■ **TASK REQUIREMENTS**
Nothing outside the range is wanted. Repeat exactly the lines below from the one with "(** A node keeps" through the one with "injection Hrun as <- <- <-. exists (S".

DATASET ENTRIES START

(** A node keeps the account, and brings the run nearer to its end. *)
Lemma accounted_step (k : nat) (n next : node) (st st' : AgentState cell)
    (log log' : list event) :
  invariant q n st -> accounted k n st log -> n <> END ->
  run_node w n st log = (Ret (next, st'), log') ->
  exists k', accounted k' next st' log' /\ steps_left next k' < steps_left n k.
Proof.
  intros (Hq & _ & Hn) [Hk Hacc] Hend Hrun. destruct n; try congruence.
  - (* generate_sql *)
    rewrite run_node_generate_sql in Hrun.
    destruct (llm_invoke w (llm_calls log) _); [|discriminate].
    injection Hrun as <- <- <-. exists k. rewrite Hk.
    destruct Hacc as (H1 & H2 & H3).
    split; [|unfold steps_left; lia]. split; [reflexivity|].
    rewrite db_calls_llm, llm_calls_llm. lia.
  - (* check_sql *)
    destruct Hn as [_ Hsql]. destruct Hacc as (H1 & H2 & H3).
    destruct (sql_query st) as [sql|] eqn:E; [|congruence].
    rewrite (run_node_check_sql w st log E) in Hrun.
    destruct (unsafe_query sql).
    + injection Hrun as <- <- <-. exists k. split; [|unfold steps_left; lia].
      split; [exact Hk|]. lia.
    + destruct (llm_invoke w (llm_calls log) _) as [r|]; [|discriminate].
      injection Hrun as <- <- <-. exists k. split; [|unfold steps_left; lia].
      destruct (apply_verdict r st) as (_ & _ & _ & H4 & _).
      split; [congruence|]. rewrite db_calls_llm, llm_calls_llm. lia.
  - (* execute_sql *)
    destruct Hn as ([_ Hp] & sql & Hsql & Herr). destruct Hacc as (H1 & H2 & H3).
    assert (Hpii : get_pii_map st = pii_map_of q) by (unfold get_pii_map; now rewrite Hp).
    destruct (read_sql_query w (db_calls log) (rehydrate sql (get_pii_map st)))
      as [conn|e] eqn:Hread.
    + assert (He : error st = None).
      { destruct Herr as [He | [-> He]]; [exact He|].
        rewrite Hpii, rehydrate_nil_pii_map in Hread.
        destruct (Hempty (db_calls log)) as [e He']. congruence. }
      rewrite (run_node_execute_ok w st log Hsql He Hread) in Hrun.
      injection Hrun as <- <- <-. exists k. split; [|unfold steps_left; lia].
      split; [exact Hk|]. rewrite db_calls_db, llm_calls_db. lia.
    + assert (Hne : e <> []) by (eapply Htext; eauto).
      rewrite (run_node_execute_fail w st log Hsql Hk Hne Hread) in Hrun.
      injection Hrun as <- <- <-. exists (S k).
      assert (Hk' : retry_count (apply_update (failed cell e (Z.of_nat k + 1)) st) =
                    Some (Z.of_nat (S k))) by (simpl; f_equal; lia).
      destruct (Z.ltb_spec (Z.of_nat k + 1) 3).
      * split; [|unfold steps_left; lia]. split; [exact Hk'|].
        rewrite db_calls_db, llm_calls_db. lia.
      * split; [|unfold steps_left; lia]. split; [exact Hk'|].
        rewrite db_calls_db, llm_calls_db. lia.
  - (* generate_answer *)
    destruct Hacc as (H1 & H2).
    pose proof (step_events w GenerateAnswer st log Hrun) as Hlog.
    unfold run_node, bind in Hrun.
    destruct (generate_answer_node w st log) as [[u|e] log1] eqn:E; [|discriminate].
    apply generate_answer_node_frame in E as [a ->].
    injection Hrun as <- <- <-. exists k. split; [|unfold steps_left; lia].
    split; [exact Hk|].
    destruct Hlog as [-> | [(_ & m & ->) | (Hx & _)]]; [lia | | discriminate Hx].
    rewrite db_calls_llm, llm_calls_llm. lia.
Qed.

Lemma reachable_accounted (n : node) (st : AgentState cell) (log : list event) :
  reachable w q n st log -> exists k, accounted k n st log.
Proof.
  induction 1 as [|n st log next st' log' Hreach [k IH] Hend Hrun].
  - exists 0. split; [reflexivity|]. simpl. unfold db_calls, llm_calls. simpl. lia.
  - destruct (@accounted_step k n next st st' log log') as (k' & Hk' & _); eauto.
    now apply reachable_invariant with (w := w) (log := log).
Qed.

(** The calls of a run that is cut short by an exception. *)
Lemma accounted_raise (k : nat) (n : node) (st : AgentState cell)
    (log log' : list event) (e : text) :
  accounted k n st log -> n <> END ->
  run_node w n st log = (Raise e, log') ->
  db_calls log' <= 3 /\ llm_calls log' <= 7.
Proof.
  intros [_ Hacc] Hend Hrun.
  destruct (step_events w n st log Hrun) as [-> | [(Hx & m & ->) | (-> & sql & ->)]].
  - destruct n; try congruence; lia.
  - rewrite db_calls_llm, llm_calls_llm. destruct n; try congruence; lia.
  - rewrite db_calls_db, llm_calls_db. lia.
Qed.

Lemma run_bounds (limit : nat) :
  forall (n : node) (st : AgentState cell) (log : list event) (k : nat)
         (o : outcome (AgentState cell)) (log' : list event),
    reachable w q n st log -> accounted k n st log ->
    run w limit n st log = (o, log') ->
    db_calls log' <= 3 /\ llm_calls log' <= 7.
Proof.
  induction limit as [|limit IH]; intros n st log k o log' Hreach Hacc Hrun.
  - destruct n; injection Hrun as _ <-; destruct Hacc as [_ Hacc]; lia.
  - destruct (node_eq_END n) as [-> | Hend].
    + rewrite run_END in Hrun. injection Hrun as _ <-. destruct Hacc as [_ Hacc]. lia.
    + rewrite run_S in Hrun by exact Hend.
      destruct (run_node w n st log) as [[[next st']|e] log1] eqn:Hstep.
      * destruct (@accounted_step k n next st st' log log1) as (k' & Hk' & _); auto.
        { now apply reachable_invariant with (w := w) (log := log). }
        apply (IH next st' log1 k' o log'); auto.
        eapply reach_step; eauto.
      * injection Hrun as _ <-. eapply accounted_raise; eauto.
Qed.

DATASET ENTRIES END
DATASET ENTRIES START

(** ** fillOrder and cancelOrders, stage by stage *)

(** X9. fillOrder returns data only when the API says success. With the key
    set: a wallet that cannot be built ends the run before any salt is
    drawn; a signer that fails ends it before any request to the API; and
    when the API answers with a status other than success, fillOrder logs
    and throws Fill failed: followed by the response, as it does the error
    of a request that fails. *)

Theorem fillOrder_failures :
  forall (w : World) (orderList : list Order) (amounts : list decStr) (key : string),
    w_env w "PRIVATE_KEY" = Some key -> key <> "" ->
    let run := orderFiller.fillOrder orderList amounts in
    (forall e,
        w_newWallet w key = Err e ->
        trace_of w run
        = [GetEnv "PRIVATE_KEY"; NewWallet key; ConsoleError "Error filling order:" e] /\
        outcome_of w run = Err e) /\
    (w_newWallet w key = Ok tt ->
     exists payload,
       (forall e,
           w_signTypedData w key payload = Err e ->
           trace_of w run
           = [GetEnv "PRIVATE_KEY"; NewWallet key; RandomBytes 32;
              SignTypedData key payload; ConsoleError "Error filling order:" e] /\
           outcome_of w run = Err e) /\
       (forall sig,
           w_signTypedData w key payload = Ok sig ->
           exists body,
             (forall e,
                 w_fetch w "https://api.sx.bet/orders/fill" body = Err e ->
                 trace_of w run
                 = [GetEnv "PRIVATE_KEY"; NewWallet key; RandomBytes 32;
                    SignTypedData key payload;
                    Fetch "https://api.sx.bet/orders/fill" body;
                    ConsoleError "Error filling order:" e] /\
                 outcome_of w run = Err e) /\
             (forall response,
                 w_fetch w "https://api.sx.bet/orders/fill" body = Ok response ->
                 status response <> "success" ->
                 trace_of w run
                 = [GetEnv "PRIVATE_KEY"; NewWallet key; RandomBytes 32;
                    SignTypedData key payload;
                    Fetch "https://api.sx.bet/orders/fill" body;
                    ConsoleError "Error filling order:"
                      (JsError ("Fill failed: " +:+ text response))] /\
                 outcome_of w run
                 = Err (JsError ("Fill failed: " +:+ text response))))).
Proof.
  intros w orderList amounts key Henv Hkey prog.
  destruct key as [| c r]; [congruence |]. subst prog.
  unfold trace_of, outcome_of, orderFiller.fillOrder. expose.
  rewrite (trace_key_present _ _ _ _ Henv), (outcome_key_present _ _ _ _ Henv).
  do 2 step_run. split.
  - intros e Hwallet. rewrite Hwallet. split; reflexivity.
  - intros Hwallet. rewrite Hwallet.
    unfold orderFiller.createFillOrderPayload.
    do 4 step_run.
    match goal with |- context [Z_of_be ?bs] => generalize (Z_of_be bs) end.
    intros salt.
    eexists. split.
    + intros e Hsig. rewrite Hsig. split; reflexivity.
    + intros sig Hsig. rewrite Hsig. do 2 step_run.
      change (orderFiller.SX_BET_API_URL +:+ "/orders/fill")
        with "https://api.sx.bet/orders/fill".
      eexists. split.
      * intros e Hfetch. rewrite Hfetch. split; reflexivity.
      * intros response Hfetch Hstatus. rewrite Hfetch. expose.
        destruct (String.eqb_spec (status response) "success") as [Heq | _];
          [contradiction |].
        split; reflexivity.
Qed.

DATASET ENTRIES END

■ **TASK RESPONSE**
(** A node keeps the account, and brings the run nearer to its end. *)
Lemma accounted_step (k : nat) (n next : node) (st st' : AgentState cell)
    (log log' : list event) :
  invariant q n st -> accounted k n st log -> n <> END ->
  run_node w n st log = (Ret (next, st'), log') ->
  exists k', accounted k' next st' log' /\ steps_left next k' < steps_left n k.
Proof.
  intros (Hq & _ & Hn) [Hk Hacc] Hend Hrun. destruct n; try congruence.
  - (* generate_sql *)
    rewrite run_node_generate_sql in Hrun.
    destruct (llm_invoke w (llm_calls log) _); [|discriminate].
    injection Hrun as <- <- <-. exists k. rewrite Hk.
    destruct Hacc as (H1 & H2 & H3).
    split; [|unfold steps_left; lia]. split; [reflexivity|].
    rewrite db_calls_llm, llm_calls_llm. lia.
  - (* check_sql *)
    destruct Hn as [_ Hsql]. destruct Hacc as (H1 & H2 & H3).
    destruct (sql_query st) as [sql|] eqn:E; [|congruence].
    rewrite (run_node_check_sql w st log E) in Hrun.
    destruct (unsafe_query sql).
    + injection Hrun as <- <- <-. exists k. split; [|unfold steps_left; lia].
      split; [exact Hk|]. lia.
    + destruct (llm_invoke w (llm_calls log) _) as [r|]; [|discriminate].
      injection Hrun as <- <- <-. exists k. split; [|unfold steps_left; lia].
      destruct (apply_verdict r st) as (_ & _ & _ & H4 & _).
      split; [congruence|]. rewrite db_calls_llm, llm_calls_llm. lia.
  - (* execute_sql *)
    destruct Hn as ([_ Hp] & sql & Hsql & Herr). destruct Hacc as (H1 & H2 & H3).
    assert (Hpii : get_pii_map st = pii_map_of q) by (unfold get_pii_map; now rewrite Hp).
    destruct (read_sql_query w (db_calls log) (rehydrate sql (get_pii_map st)))
      as [conn|e] eqn:Hread.
    + assert (He : error st = None).
      { destruct Herr as [He | [-> He]]; [exact He|].
        rewrite Hpii, rehydrate_nil_pii_map in Hread.
        destruct (Hempty (db_calls log)) as [e He']. congruence. }
      rewrite (run_node_execute_ok w st log Hsql He Hread) in Hrun.
      injection Hrun as <- <- <-. exists k. split; [|unfold steps_left; lia].
      split; [exact Hk|]. rewrite db_calls_db, llm_calls_db. lia.
    + assert (Hne : e <> []) by (eapply Htext; eauto).
      rewrite (run_node_execute_fail w st log Hsql Hk Hne Hread) in Hrun.
      injection Hrun as <- <- <-. exists (S k).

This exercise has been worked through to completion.